ACTIVITY:
Take the records below and print them verbatim up to and including the line that carries "what it was".
[Opening GIVEN INFORMATION section]
(** C1: the connections of a torrent are safe: whatever messages any number of
    peers send, and in whatever order their tasks, the ticker, the choke loop,
    the writer of finished pieces, the system calls of the threads that read and
    write the files (which may transfer any part of what is asked, or fail) and
    changes of priorities and of the transfer state interleave, nothing panics;
    the download state keeps its invariant, the files their lengths and the cache
    its bounds; a piece handed to the storage has the hash the torrent gives for
    it, and so has every piece waiting to be written; every piece in the files is
    what it was at the start or has its hash, unless it is being written or its
    write has broken off; and every connection keeps at most eight requests to
    serve, each for a block inside a piece of the torrent. *)
Theorem peer_swarm_safe L lim info_hash registry peer_iter works storage state evs :
  LibOk L ->
  Forall (fun r => re_factory r = metadata_factory \/ re_factory r = pex_factory) registry ->
  works_ok works -> wf_storage storage -> Forall event_ok evs ->
  exists out n,
    net_run L lim info_hash registry peer_iter (start_net (start_world works storage info_hash state)) evs = Some (out, n) /\
    wf_download (w_dl (n_world n)) /\ wf_disk (w_storage (n_world n)) /\
    (forall p, OutPiece p ∈ out \/ p ∈ n_pieces n ->
       exists w, works !! Z.to_nat (fp_index p) = Some w /\ fp_length p = pw_length w /\ lib_sha1 L (fp_buf p) = pw_hash w) /\
    (forall i, valid_piece (s_torrent storage) i -> piece_on_disk L works storage n i) /\
    (forall peer c, n_conns n !! peer = Some c ->
       (length (h_upload_queue (c_h c)) <= 8)%nat /\
       forall req, req ∈ h_upload_queue (c_h c) ->
         exists w, works !! Z.to_nat (br_index req) = Some w /\ 0 < br_length req /\ br_begin req + br_length req <= pw_length w).
Proof.
  intros HL Hreg Hworks Hst Hevs.
  destruct (net_run_ok L lim info_hash registry peer_iter works storage) with (evs := evs)
    (n := start_net (start_world works storage info_hash state)) as (out & n & E & [[Hd Hw Hs Hsame Hm] Hc Hp Ht Hcap Hwr Hdisk] & Ho).
  - intros r ctx Hr. apply factory_ok. rewrite Forall_forall in Hreg. by apply Hreg.
  - split; [by apply start_world_ok|by intros peer c; cbn; rewrite lookup_empty|constructor|done|done|done|]. intros i _. by left.
  - done.
  - exists out, n. split_and!; [done..| |done|].
    + rewrite !Forall_forall in *. intros p [Hin|Hin]; [apply (Ho _ Hin)|apply (Hp _ Hin)].
    + intros peer c Hcc. destruct (Hc _ _ Hcc) as [[_ Hq Hv _] _ _]. split; [done|]. intros req Hin.
      rewrite Forall_forall in Hv. destruct (Hv req Hin) as (Hi & Hb & Hl & w & Ew & Ev). exists w. split; [done|].
      unfold validate_request in Ev. cbn in Ev. destruct (_ || _) eqn:Eb; [done|]. unfold checked_add_u32 in Ev.
      apply orb_false_iff in Eb as [Ez _]. apply Z.eqb_neq in Ez. destruct (_ <=? U32_MAX); [|done].
      destruct (Z.leb_spec (br_begin req + br_length req) (pw_length w)); [|done]. unfold is_u32 in *. lia.
Qed.

(** A library, a torrent of three pieces and a download of the first one. *)
Definition example_lib : Lib :=
  mkLib (fun _ => concat (map (be_bytes 4) [0; 1; 2; 3; 4])) parse_bencode 33 head elements elements map_to_list map_to_list.

#[export] Instance example_lib_ok : LibOk example_lib.
Proof.
  split; cbn [example_lib lib_from_bytes lib_stack lib_choose lib_peers lib_pieces lib_requests lib_extensions]; try apply _; [|done|done].
  unfold MAX_BENCODE_DEPTH. lia.
Qed.

Definition example_works : list PieceWork :=
  imap (fun i len => mkPieceWork (Z.of_nat i) len (lib_sha1 example_lib [])) [20; 20; 15].
Definition example_limits : Limits := mkLimits 200 55 (fun _ => false) (Some 6881) 6881.
Definition example_start : Net := start_net (start_world example_works example_storage [] TsDownloading).

Definition example_events (peer : SocketAddr) : list net_event :=
  [NSpawn 0 peer true false true false true 2; NMessage 1 peer (MBitfield [224]); NMessage 2 peer Unchoke;
   NRequester 3 peer; NRequester 3 peer; NRequester 3 peer; NRequester 4 peer;
   NMessage 5 peer (Piece (mkPieceChunk 0 0 20 (replicate 20 9))); NVerified 6 peer; NWrite; NDisk (Some 7%nat); NDisk (Some 20%nat); NWrite;
   NMessage 7 peer Interested].

Lemma example_works_ok : works_ok example_works.
Proof.
  split; [vm_compute; congruence|]. intros [|[|[|i]]] w; [intros [= <-]; cbn; ranges..|done].
Qed.

Lemma peer_swarm_safe_witness :
  exists out n,
    net_run example_lib example_limits [] [] map_to_list example_start (example_events (V4 1 1)) = Some (out, n) /\
    wf_download (w_dl (n_world n)) /\ wf_disk (w_storage (n_world n)) /\
    (forall p, OutPiece p ∈ out \/ p ∈ n_pieces n ->
       exists w, example_works !! Z.to_nat (fp_index p) = Some w /\ fp_length p = pw_length w /\
         lib_sha1 example_lib (fp_buf p) = pw_hash w) /\
    (forall i, valid_piece (s_torrent example_storage) i -> piece_on_disk example_lib example_works example_storage n i) /\
    (forall peer c, n_conns n !! peer = Some c ->
       (length (h_upload_queue (c_h c)) <= 8)%nat /\
       forall req, req ∈ h_upload_queue (c_h c) ->
         exists w, example_works !! Z.to_nat (br_index req) = Some w /\ 0 < br_length req /\ br_begin req + br_length req <= pw_length w).
Proof.
  apply (peer_swarm_safe example_lib example_limits [] [] map_to_list example_works example_storage TsDownloading).
  - apply example_lib_ok.
  - constructor.
  - apply example_works_ok.
  - apply example_storage_wf.
  - repeat constructor; cbn; ranges.
Defined.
[Closing GIVEN INFORMATION section]
TASK RESPONSE:
(** C1: the connections of a torrent are safe: whatever messages any number of
    peers send, and in whatever order their tasks, the ticker, the choke loop,
    the writer of finished pieces, the system calls of the threads that read and
    write the files (which may transfer any part of what is asked, or fail) and
    changes of priorities and of the transfer state interleave, nothing panics;
    the download state keeps its invariant, the files their lengths and the cache
    its bounds; a piece handed to the storage has the hash the torrent gives for
    it, and so has every piece waiting to be written; every piece in the files is
    what it was at the start or has its hash, unless it is being written or its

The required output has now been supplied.